¿Cuál es la forma más adecuada de normalizar los datos de expresión génica?

La normalización de los datos de expresión es un gran tema con nuevos métodos que se publican regularmente. Cuando te acercas a algo como esto, generalmente deseas observar a las personas que han hecho cosas similares a las que tú has hecho, y luego, una vez que comprendes por qué hicieron lo que hicieron, puedes preguntar qué debes hacer para responder a tus preguntas. Siempre tenga en mente su pregunta biológica. Por ejemplo, si está midiendo QTL, deberá tener mucho más cuidado que si solo está buscando genes afectados por una mutación knockout.

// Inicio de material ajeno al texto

(** The schema's enumeration of [status]; documents are validated against
    it by [save], not by [findOneAndUpdate]. *)
Definition statusEnum : list string :=
  ["active"; "canceled"; "incomplete"; "past_due"; "unpaid"; "trialing"].

Definition inEnum (s : string) : bool := existsb (String.eqb s) statusEnum.

(** [date > now] where a missing date compares false. *)
Definition dateGt (d : option Date) (now : Date) : bool :=
  match d with Some t => now <? t | None => false end.

Definition dateGe (d : option Date) (now : Date) : bool :=
  match d with Some t => now <=? t | None => false end.

(** [SubscriptionSchema.methods.isActive] *)
Definition isActive (now : Date) (s : Subscription) : bool :=
  String.eqb (status s) "active" && dateGt (currentPeriodEnd s) now.

(* ================================================================== *)
(** ** The Subscription collection *)
(* ================================================================== *)

(** An update document: for each path of the schema, [None] when the key
    is absent (or [undefined], which the driver drops) and [Some v] when
    the key is set to [v]; [v] itself can be [null] where the document's
    field can.  With [timestamps: true] every update also stamps
    [updatedAt].  The schema's setters on [email] are not modelled. *)
Record Update := mkUpdate {
  u_email : option (option string);
  u_userId : option (option string);
  u_productId : option (option string);
  u_websiteId : option (option string);
  u_status : option string;
  u_startDate : option (option Date);
  u_currentPeriodEnd : option (option Date);
  u_canceledAt : option (option Date);
  u_cancelAtPeriodEnd : option bool;
  u_trialEnd : option (option Date);
  u_metadata : option (list (string * string)) }.

Definition applyUpdate (now : Date) (u : Update) (s : Subscription) : Subscription :=
  {| email := default (email s) (u_email u);
     userId := default (userId s) (u_userId u);
     productId := default (productId s) (u_productId u);
     websiteId := default (websiteId s) (u_websiteId u);
     subscriptionId := subscriptionId s;
     status := default (status s) (u_status u);
     startDate := default (startDate s) (u_startDate u);
     currentPeriodEnd := default (currentPeriodEnd s) (u_currentPeriodEnd u);
     canceledAt := default (canceledAt s) (u_canceledAt u);
     cancelAtPeriodEnd := default (cancelAtPeriodEnd s) (u_cancelAtPeriodEnd u);
     trialEnd := default (trialEnd s) (u_trialEnd u);
     metadata := default (metadata s) (u_metadata u);
     updatedAt := now |}.

(** The document an upsert starts from: the filter's key and the schema
    defaults. *)
Definition schemaDefaults (sid : string) (now : Date) : Subscription :=
  {| email := None; userId := None; productId := None; websiteId := None;
     subscriptionId := sid;
     status := "incomplete";
     startDate := None; currentPeriodEnd := None;
     canceledAt := None; cancelAtPeriodEnd := false; trialEnd := None;
     metadata := []; updatedAt := now |}.

(** [Subscription.findOne({ subscriptionId })] *)
Definition findBySubscriptionId (sid : string) (subs : list Subscription)
  : option Subscription :=
  find (fun s => String.eqb (subscriptionId s) sid) subs.

(** [Subscription.findOneAndUpdate({ subscriptionId }, update)]: the first
    document with that key is updated; without a match nothing is written. *)
Fixpoint findOneAndUpdate (sid : string) (now : Date) (u : Update)
    (subs : list Subscription) : list Subscription :=
  match subs with
  | [] => []
  | s :: rest =>
      if String.eqb (subscriptionId s) sid
      then applyUpdate now u s :: rest
      else s :: findOneAndUpdate sid now u rest
  end.

(** [findOneAndUpdate(..., { upsert: true })]: as above, and a document is
    inserted when none matches. *)
Definition findOneAndUpsert (sid : string) (now : Date) (u : Update)
    (subs : list Subscription) : list Subscription :=
  match findBySubscriptionId sid subs with
  | Some _ => findOneAndUpdate sid now u subs
  | None => subs ++ [applyUpdate now u (schemaDefaults sid now)]
  end.

(* ================================================================== *)
(** ** The billing provider *)
(* ================================================================== *)

Record StripeItem := mkItem { price_product : option string }.

Record StripeSubscription := mkStripeSubscription {
  id : string;
  sub_status : string;
  current_period_start : Z;
  current_period_end : Z;
  trial_end : option Z;
  canceled_at : option Z;
  cancel_at : option Z;
  cancel_at_period_end : bool;
  sub_metadata : list (string * string);
  items_data : list StripeItem }.

Record Customer := mkCustomer { customer_email : option string }.

Record Session := mkSession {
  session_subscription : option string;
  session_customer : option string;
  session_customer_email : option string }.

Record Period := mkPeriod { period_start : Z; period_end : Z }.
Record LineItem := mkLineItem { period : option Period }.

En general, desea utilizar métodos bastante diferentes para los datos de RNAseq y Microarray. Los dos tipos de datos siguen distribuciones completamente diferentes (RNAseq le brinda datos de conteo, los datos de micromatrices le brindan señales continuas) y tienen diferentes tipos de ruido técnico que los afectan (el contenido de GC afectará a ambos, pero de una manera diferente). Algunos métodos se pueden usar en ambos, pero generalmente implican forzar los datos a una forma diferente (por ejemplo, asignar recuentos a una distribución normal). El paquete limma para R puede manejar ambos, usando diferentes distribuciones, y es un buen comienzo. Existen métodos más nuevos y supuestamente mejores para RNAseq, que no he usado personalmente.

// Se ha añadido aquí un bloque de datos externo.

Lemma ushr_range w x n : 0 <= w -> 0 <= n -> in_u w x -> in_u w (ushr x n).
Proof.
  intros Hw Hn Hx. apply in_u_of_testbit; [done| |].
  - apply Z.shiftr_nonneg. unfold in_u in Hx; lia.
  - intros i Hi. rewrite ushr_testbit by lia.
    apply (in_u_testbit_high w); [done|lia].
Qed.

Lemma Z_eq_0_testbit x : (forall i, 0 <= i -> Z.testbit x i = false) -> x = 0.
Proof.
  intros H. apply Z.bits_inj'. intros n Hn. by rewrite H, Z.testbit_0_l.
Qed.

(** A nonzero word has a set bit, and its positions are below the width. *)
Lemma nonzero_testbit x : 0 <= x -> x <> 0 -> exists i, 0 <= i /\ Z.testbit x i = true.
Proof.
  intros Hx Hnz. exists (Z.log2 x). split; [apply Z.log2_nonneg|].
  apply Z.bit_log2. lia.
Qed.

Lemma testbit_true_lt w x i :
  in_u w x -> 0 <= w -> Z.testbit x i = true -> 0 <= i < w.
Proof.
  intros Hx Hw Hb. split.
  - destruct (decide (i < 0)); [|lia]. by rewrite Z.testbit_neg_r in Hb.
  - destruct (decide (w <= i)); [|lia]. by rewrite (in_u_testbit_high w) in Hb.
Qed.

(** ** Sorted sequences *)

Lemma StronglySorted_mono {A} (R1 R2 : A -> A -> Prop) l :
  (forall x y, R1 x y -> R2 x y) -> StronglySorted R1 l -> StronglySorted R2 l.
Proof.
  intros HR. induction 1 as [|x l Hl IH Hx]; constructor; [done|].
  eapply Forall_impl; [exact Hx|]. intros y. apply HR.
Qed.

Lemma StronglySorted_lt_NoDup l : StronglySorted Z.lt l -> NoDup l.
Proof.
  induction 1 as [|x l Hl IH Hx]; constructor; [|done].
  intros Hin. rewrite Forall_forall in Hx. specialize (Hx x Hin). lia.
Qed.

(** * Writing several elements *)

(** [l] written at [p]. *)
Definition splice (a : list Z) (p : nat) (l : list Z) : list Z :=
  take p a ++ l ++ drop (p + length l) a.

Lemma splice_insert a p x : (p < length a)%nat -> <[p := x]> a = splice a p [x].
Proof. intros Hp. unfold splice. rewrite insert_take_drop by done. simpl. by rewrite Nat.add_1_r. Qed.

Lemma length_splice a p l : (p + length l <= length a)%nat -> length (splice a p l) = length a.
Proof. intros H. unfold splice. rewrite !length_app, length_take, length_drop. lia. Qed.

(** Writing in front of what was written last. *)
Lemma splice_before a p m l :
  (p + length m + length l <= length a)%nat ->
  splice (splice a (p + length m) l) p m = splice a p (m ++ l).
Proof.
  intros H. unfold splice. rewrite take_app_le by (rewrite length_take; lia).
  rewrite take_take, Nat.min_l by lia. rewrite <- !app_assoc. do 2 f_equal.
  rewrite drop_app_ge by (rewrite length_take; lia).
  rewrite length_take, Nat.min_l by lia. rewrite Nat.sub_diag, drop_0, length_app. do 2 f_equal. lia.
Qed.

(** Two characters, the second after the first. *)
Lemma splice_after a p x y :
  (p + 2 <= length a)%nat -> <[S p := y]> (<[p := x]> a) = splice a p [x; y].
Proof.
  intros H. apply list_eq. intros i. unfold splice.
  destruct (decide (i = S p)) as [->|Hi].
  { rewrite list_lookup_insert_eq by (rewrite length_insert; lia).
    rewrite lookup_app_r by (rewrite length_take; lia). rewrite length_take, Nat.min_l by lia.
    by replace (S p - p)%nat with 1%nat by lia. }
  rewrite list_lookup_insert_ne by done. destruct (decide (i = p)) as [->|Hi'].
  { rewrite list_lookup_insert_eq by lia. rewrite lookup_app_r by (rewrite length_take; lia).
    rewrite length_take, Nat.min_l by lia. by rewrite Nat.sub_diag. }
  rewrite list_lookup_insert_ne by done. destruct (decide (i < p)%nat).
  - rewrite lookup_app_l by (rewrite length_take; lia). by rewrite lookup_take_lt by lia.
  - rewrite lookup_app_r by (rewrite length_take; lia). rewrite length_take, Nat.min_l by lia.
    rewrite lookup_app_r by (simpl; lia). rewrite lookup_drop. f_equal. simpl. lia.
Qed.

En términos generales, para los datos de RNA-seq, no desea corregir el contenido de GC u otros efectos a nivel de genes (por ejemplo, la longitud) porque compara valores de expresión entre condiciones DENTRO de un gen. Por esta razón, se recomienda utilizar conteos sin procesar y no valores normalizados como FPKM. Consulte la Sección 2.7 del manual del usuario de edgeR .

Este punto de referencia reciente que compara los métodos de cuantificación de RNA-seq puede valer la pena.